◆ The data:

(** The timer case of the [select]: one ping.  [None]: the loop returns;
    [Some n]: it goes on with the counter at [n]. *)
Definition keepAlivePing (sess : Session) (errCount : Z) : M (option Z) :=
  let* err := sendKeepAlivePing (ID sess) in
  match err with
  | Some _ =>
      let errCount := wrap64 (errCount + 1) in
      fun m =>
        (if Z.eqb errCount (MaxSendErrCount (KeepAlive (config m)))
         then let* _ := channelClose in ret None
         else ret (Some errCount)) m
  | None => ret (Some 0)
  end.

(** The case the [select] of the loop takes in one round. *)
Inductive selected := SelDone | SelTimer.

(** The [for] loop of [keepAliveLoop], for the rounds of [rounds].  The
    value is [None] when the loop has returned and the counter when it is
    still running.  The done case can only be taken on a closed channel. *)
Fixpoint keepAliveRounds (sess : Session) (errCount : Z)
    (rounds : list selected) : M (option Z) :=
  match rounds with
  | [] => ret (Some errCount)
  | SelDone :: _ =>
      fun m =>
        match done sess with
        | Some c => if isClosed c m then (Returns None, m) else (Blocks, m)
        | None => (Blocks, m)
        end
  | SelTimer :: rest =>
      let* next := keepAlivePing sess errCount in
      match next with
      | None => ret None
      | Some errCount => keepAliveRounds sess errCount rest
      end
  end.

◆ Work order: All that belongs in the answer is the lines from the start of the entries above through the line containing "else ret (Some errCount)) m", each given exactly.

◆ Task result:
(** The timer case of the [select]: one ping.  [None]: the loop returns;
    [Some n]: it goes on with the counter at [n]. *)
Definition keepAlivePing (sess : Session) (errCount : Z) : M (option Z) :=
  let* err := sendKeepAlivePing (ID sess) in
  match err with
  | Some _ =>
      let errCount := wrap64 (errCount + 1) in
      fun m =>
        (if Z.eqb errCount (MaxSendErrCount (KeepAlive (config m)))
         then let* _ := channelClose in ret None
         else ret (Some errCount)) m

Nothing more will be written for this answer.